Your instructions
Read the records that follow and state how many lines hold "newBucket", adding nothing else.

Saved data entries
Start of Block
Lemma at_found m a key v :
  Inv m → (a, (key, v)) ∈ elements_ m → at_ m key = Some (inr v).
Proof.
  intros HI Hin.
  destruct (elem_of_links_exists before_begin _ _ Hin) as [x Hx].
  destruct (locate_found m x _ HI Hx) as (bucket & i & Hb & Hf & Hi).
  unfold at_. rewrite umod_bucket by done. simpl in *.
  rewrite Hf. simpl. rewrite Hb. simpl. rewrite Hi.
  apply (links_resolve _ _ _ (inv_addrs m HI)) in Hx as [-> Hd].
  simpl in *. by rewrite Hd.
Qed.

Lemma at_absent m key :
  Inv m → key ∉ keys m → at_ m key = Some (inl out_of_range).
Proof.
  intros HI Hkey. destruct (locate_absent m key HI Hkey) as (bucket & Hb & Hf).
  unfold at_. rewrite umod_bucket by done. simpl.
  rewrite Hf. simpl. rewrite Hb. simpl.
  by rewrite lookup_ge_None_2.
Qed.

End lookup_facts.

Section rehash_facts.
Context {KeyType ValueType : Type} `{EqDecision KeyType}.
Implicit Types (m : @UnorderedMap KeyType ValueType)
  (n : node KeyType ValueType) (x : iterator) (key : KeyType).

Local Arguments Nat.mul : simpl never.
Local Arguments Nat.modulo : simpl never.

Lemma mod_double h c :
  h mod (2 * c) = h mod c ∨ h mod (2 * c) = h mod c + c.
Proof.
  rewrite (Nat.mul_comm 2 c), Nat.Div0.mod_mul_r.
  pose proof (Nat.mod_upper_bound (h / c) 2) as Hlt.
  destruct ((h / c) mod 2) as [|[|?]]; [left|right|]; lia.
Qed.

Lemma rehash_idx_snoc h c moved n' n :
  (if decide (n'.2.1 = n.2.1) then h n.2.1 mod (2 * c)
   else rehash_idx h c ((moved.*2).*1) n'.2.1)
  = rehash_idx h c (((moved ++ [n]).*2).*1) n'.2.1.
Proof.
  unfold rehash_idx in *. rewrite !fmap_app. simpl.
  destruct (decide (n'.2.1 = n.2.1)) as [Hk|Hk].
  - rewrite Hk. rewrite decide_True; [done|set_solver].
  - destruct (decide (n'.2.1 ∈ (moved.*2).*1)).
    + rewrite decide_True; [done|set_solver].
    + rewrite decide_False; [done|set_solver].
Qed.

(** One iteration of the loop of [ReHash], on the node [n]. *)
Lemma ReHash_body_spec c h l moved m n :
  0 < c → elements_ m = l → hash_ m = h →
  NoDup l.*1 → NoDup (l.*2).*1 →
  length (table_ m) = 2 * c →
  indexes (rehash_idx h c ((moved.*2).*1)) l (table_ m) →
  n ∈ l → n.2.1 ∉ (moved.*2).*1 →
  ∃ m', ReHash_body c m n = Some m' ∧
    elements_ m' = l ∧ hash_ m' = h ∧ size_ m' = size_ m ∧
    heap_ m' = heap_ m ∧ length (table_ m') = 2 * c ∧
    indexes (rehash_idx h c (((moved ++ [n]).*2).*1)) l (table_ m') ∧
    (∀ b bucket, b < c → table_ m !! b = Some bucket →
       ∃ bucket', table_ m' !! b = Some bucket' ∧
                  bucket' `sublist_of` bucket).
Proof.
  intros Hc Hl Hh Hnd Hkeys Hlen Hidx Hn Hfresh.
  unfold ReHash_body. rewrite Hh, Hlen.
  rewrite !umod_pos by lia. simpl.
  assert (rehash_idx h c ((moved.*2).*1) n.2.1 = h n.2.1 mod c) as Hold
    by (unfold rehash_idx; by rewrite decide_False).
  destruct (decide (h n.2.1 mod c ≠ h n.2.1 mod (2 * c))) as [Hne|Heq].
  - destruct (elem_of_links_exists before_begin _ _ Hn) as [x Hx].
    assert (c ≤ h n.2.1 mod (2 * c) < 2 * c) as Hnew.
    { pose proof (Nat.mod_upper_bound (h n.2.1) (2 * c)).
      pose proof (Nat.mod_upper_bound (h n.2.1) c).
      destruct (mod_double (h n.2.1) c); lia. }
    assert (h n.2.1 mod c < c) as Hprev by (apply Nat.mod_upper_bound; lia).
    destruct (lookup_lt_is_Some_2 (table_ m) (h n.2.1 mod c))
      as [bucket Hb]; [lia|].
    destruct (lookup_lt_is_Some_2 (table_ m) (h n.2.1 mod (2 * c)))
      as [newBucket Hnb]; [lia|].
    destruct (scan_found _ _ _ x n bucket Hnd Hkeys Hidx Hx) as (jt & Hs & Hjt).
    { by rewrite Hold. }
    unfold Find_Previous_In_Bucket. rewrite Hl, Hb. simpl.
    rewrite Hs. simpl. rewrite Hjt. simpl. rewrite Hnb. simpl.
    rewrite list_lookup_insert_ne by lia. rewrite Hb. simpl.
    rewrite decide_True by (by eapply lookup_lt_Some).
    eexists. split; [done|]. simpl. split_and!; try done.
    + by rewrite !length_insert.
    + pose proof (indexes_move _ _ _ x n bucket jt (h n.2.1 mod (2 * c))
                    newBucket Hkeys Hidx Hx) as Hmove.
      rewrite Hold in Hmove.
      eapply indexes_ext; [|apply Hmove; (done || lia)].
      intros n' Hn'. simpl. apply rehash_idx_snoc.
    + intros b bucket0 Hlt Hb0.
      destruct (decide (b = h n.2.1 mod c)) as [->|Hbne].
      * simplify_eq. exists (delete jt bucket). split; [|apply sublist_delete].
        apply list_lookup_insert_eq. rewrite length_insert. lia.
      * exists bucket0. split; [|done].
        by rewrite !list_lookup_insert_ne by lia.
  - exists m. split_and!; try done.
    + eapply indexes_ext; [|done]. intros n' Hn'.
      rewrite <-rehash_idx_snoc.
      destruct (decide (n'.2.1 = n.2.1)) as [->|]; [|done].
      rewrite Hold.
      by destruct (decide (h n.2.1 mod c = h n.2.1 mod (2 * c)));
        [|destruct Heq].
    + intros b bucket _ Hb. by exists bucket.
Qed.

Lemma ReHash_loop c h l todo : ∀ moved m,
  0 < c → elements_ m = l → hash_ m = h → l = moved ++ todo →
  NoDup l.*1 → NoDup (l.*2).*1 →
  length (table_ m) = 2 * c →
  indexes (rehash_idx h c ((moved.*2).*1)) l (table_ m) →
  ∃ m', for_each (ReHash_body c) todo m = Some m' ∧
    elements_ m' = l ∧ hash_ m' = h ∧ size_ m' = size_ m ∧
    heap_ m' = heap_ m ∧ length (table_ m') = 2 * c ∧
    indexes (λ key, h key mod (2 * c)) l (table_ m') ∧
    (∀ b bucket, b < c → table_ m !! b = Some bucket →
       ∃ bucket', table_ m' !! b = Some bucket' ∧
                  bucket' `sublist_of` bucket).
Proof.
  induction todo as [|n todo IH]; intros moved m Hc Hl Hh Hsplit Hnd Hkeys Hlen Hidx.
  - exists m. split_and!; try done.
    + eapply indexes_ext; [|done]. intros n Hn. unfold rehash_idx.
      rewrite decide_True; [done|]. rewrite app_nil_r in Hsplit.
      rewrite <-Hsplit, <-list_fmap_compose.
      by apply (list_elem_of_fmap_2 (fst ∘ snd)).
    + intros b bucket _ Hb. by exists bucket.
  - assert (n.2.1 ∉ (moved.*2).*1) as Hfresh.
    { pose proof Hkeys as Hkeys'.
      rewrite Hsplit, !fmap_app, !fmap_cons in Hkeys'.
      apply NoDup_app in Hkeys' as (_ & Hdisj & _). intros Hin.
      apply (Hdisj _ Hin). by left. }
    assert (n ∈ l) as Hn by (rewrite Hsplit; set_solver).
    destruct (ReHash_body_spec c h l moved m n)
      as (m1 & Hbody & ? & ? & Hsz & Hhp & ? & ? & Hsub1); try done.
    destruct (IH (moved ++ [n]) m1)
      as (m' & Hfor & ? & ? & ? & ? & ? & ? & Hsub); try done.
    { by rewrite <-app_assoc. }
    exists m'. rewrite for_each_cons, Hbody. split_and!; try done; try congruence.
    intros b bucket Hlt Hb.
    destruct (Hsub1 b bucket Hlt Hb) as (bucket1 & Hb1 & ?).
    destruct (Hsub b bucket1 Hlt Hb1) as (bucket' & ? & ?).
    exists bucket'. split; [done|]. by etrans.
Qed.

Lemma length_resize_double (t : list (list iterator)) :
  length (resize (2 * length t) t) = 2 * length t.
Proof. rewrite resize_double, length_app, length_replicate. lia. Qed.

(** [ReHash] doubles the table and keeps the invariant; a bucket of the
    old table only loses entries. *)
Lemma ReHash_spec m :
  Inv m →
  ∃ m', ReHash m = Some m' ∧
    elements_ m' = elements_ m ∧ hash_ m' = hash_ m ∧
    size_ m' = size_ m ∧ heap_ m' = heap_ m ∧
    length (table_ m') = 2 * length (table_ m) ∧ Inv m' ∧
    (∀ b bucket, table_ m !! b = Some bucket →
       ∃ bucket', table_ m' !! b = Some bucket' ∧
                  bucket' `sublist_of` bucket).
Proof.
  intros HI. unfold ReHash.
  destruct (ReHash_loop (length (table_ m)) (hash_ m) (elements_ m)
              (elements_ m) []
              (set_table m (resize (2 * length (table_ m)) (table_ m))))
    as (m' & Hfor & Hel & Hh & Hsz & Hhp & Hlen & Hidx & Hsub);
    try done; try apply HI.
  - apply length_resize_double.
  - unfold indexes. simpl. rewrite table_entries_resize_double.
    pose proof (inv_table m HI) as Ht. unfold indexes in Ht. rewrite Ht.
    erewrite fmap_ext_elem; [done|]. intros [x n] _. simpl.
    unfold rehash_idx, bucket_of. by rewrite decide_False by set_solver.
  - exists m'. simpl in *. split_and!; try done.
    + split.
      * rewrite Hel. apply HI.
      * rewrite Hel, Hhp. apply HI.
      * unfold keys, contents. rewrite Hel. apply HI.
      * rewrite Hsz, Hel. apply HI.
      * rewrite Hlen. pose proof (inv_buckets m HI). lia.
      * rewrite Hel. eapply indexes_ext; [|done]. intros n _.
        unfold bucket_of. by rewrite Hh, Hlen.
    + intros b bucket Hb. apply Hsub.
      * by eapply lookup_lt_Some.
      * rewrite resize_double. by apply lookup_app_l_Some.
Qed.
End rehash_facts.

Section insert_facts.
Context {KeyType ValueType : Type} `{EqDecision KeyType}.
Implicit Types (m : @UnorderedMap KeyType ValueType)
  (n : node KeyType ValueType) (x : iterator) (key : KeyType)
  (p : KeyType * ValueType).

Local Arguments Nat.mul : simpl never.
Local Arguments Nat.modulo : simpl never.

Lemma insert_present m p :
  Inv m → p.1 ∈ keys m → insert m p = Some m.
Proof.
  intros HI (a & v & Hin)%elem_of_keys. unfold insert.
  by rewrite (find_found m a p.1 v) by done.
Qed.

Lemma Inv_push_front m p t :
  Inv m → p.1 ∉ keys m → length t = length (table_ m) →
  indexes (bucket_of m) ((heap_ m, p) :: elements_ m) t →
  Inv (MkMap (hash_ m) ((heap_ m, p) :: elements_ m) t (S (size_ m))
             (S (heap_ m))).
Proof.
  intros HI Hkey Hlen Hidx. split; simpl.
  - apply NoDup_cons. split; [|apply HI].
    intros Hin%(inv_heap m HI). lia.
  - intros a [->|Hin%(inv_heap m HI)]%elem_of_cons; lia.
  - unfold keys, contents. simpl. apply NoDup_cons. split; [done|apply HI].
  - by rewrite (inv_size m HI).
  - rewrite Hlen. apply HI.
  - eapply indexes_ext; [|done]. intros n _. unfold bucket_of. simpl.
    by rewrite Hlen.
Qed.

(** The first half of [insert], up to the test of the load factor. *)
Lemma insert_absent_link m p :
  Inv m → p.1 ∉ keys m →
  ∃ m3, Inv m3 ∧
    elements_ m3 = (heap_ m, p) :: elements_ m ∧ hash_ m3 = hash_ m ∧
    size_ m3 = S (size_ m) ∧ heap_ m3 = S (heap_ m) ∧
    length (table_ m3) = length (table_ m) ∧
    insert m p
    = if decide (length (table_ m3) < size_ m3) then ReHash m3 else Some m3.
Proof.
  intros HI Hkey.
  pose proof (inv_buckets m HI) as Hpos.
  pose proof (inv_table m HI) as Hidx.
  destruct (decide (0 < size_ m)) as [Hsz|Hsz].
  - assert (∃ n0 r, elements_ m = n0 :: r) as (n0 & r & Hel).
    { destruct (elements_ m) as [|n0 r] eqn:Hel; [|by eauto].
      rewrite (inv_size m HI), Hel in Hsz. simpl in Hsz. lia. }
    assert (begin m = at_node n0.1) as Hbegin
      by (unfold begin; rewrite Hel; by destruct n0).
    assert (fl.deref (elements_ m) (begin m) = Some n0.2) as Hderef.
    { rewrite Hbegin, Hel. apply (deref_mid [] n0 r).
      rewrite <-Hel. apply HI. }
    assert ((before_begin, n0) ∈ fl.links before_begin (elements_ m)) as Hx
      by (rewrite Hel; by left).
    destruct (locate_found m _ _ HI Hx) as (bucket & i & Hb & Hf & Hi).
    destruct (lookup_lt_is_Some_2
                (<[bucket_of m n0.2.1:=<[i:=at_node (heap_ m)]> bucket]>
                   (table_ m)) (bucket_of m p.1)) as [bucket1 Hb1].
    { rewrite length_insert. by apply Nat.mod_upper_bound, Nat.neq_0_lt_0. }
    exists (MkMap (hash_ m) ((heap_ m, p) :: elements_ m)
              (<[bucket_of m p.1:=before_begin :: bucket1]>
                 (<[bucket_of m n0.2.1:=<[i:=at_node (heap_ m)]> bucket]>
                    (table_ m)))
              (S (size_ m)) (S (heap_ m))).
    split_and!; simpl; try done.
    + apply Inv_push_front; try done; [by rewrite !length_insert|].
      rewrite Hel in Hidx |- *.
      by apply (indexes_push_front _ (heap_ m, p) n0 r _ bucket i bucket1).
    + by rewrite !length_insert.
    + unfold insert. rewrite find_absent by done. simpl.
      rewrite decide_True by done. rewrite Hderef. simpl.
      rewrite umod_bucket by done. simpl. rewrite Hf. simpl.
      rewrite Hb. simpl.
      rewrite decide_True by (by eapply lookup_lt_Some). simpl.
      rewrite length_insert, umod_bucket by done. simpl.
      change (begin (elements_push_front m p)) with (at_node (heap_ m)).
      by rewrite Hb1.
  - assert (elements_ m = []) as Hel.
    { apply length_zero_iff_nil. rewrite <-(inv_size m HI). lia. }
    destruct (Inv_bucket m p.1 HI) as [bucket Hb].
    exists (MkMap (hash_ m) ((heap_ m, p) :: elements_ m)
              (<[bucket_of m p.1:=before_begin :: bucket]> (table_ m))
              (S (size_ m)) (S (heap_ m))).
    split_and!; simpl; try done.
    + apply Inv_push_front; try done; [by rewrite !length_insert|].
      rewrite Hel in Hidx |- *.
      by apply (indexes_push_front_nil _ (heap_ m, p)).
    + by rewrite !length_insert.
    + unfold insert. rewrite find_absent by done. simpl.
      rewrite decide_False by done. simpl.
      rewrite umod_bucket by done. simpl.
      by rewrite Hb.
Qed.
End of Block
Answer for the task
2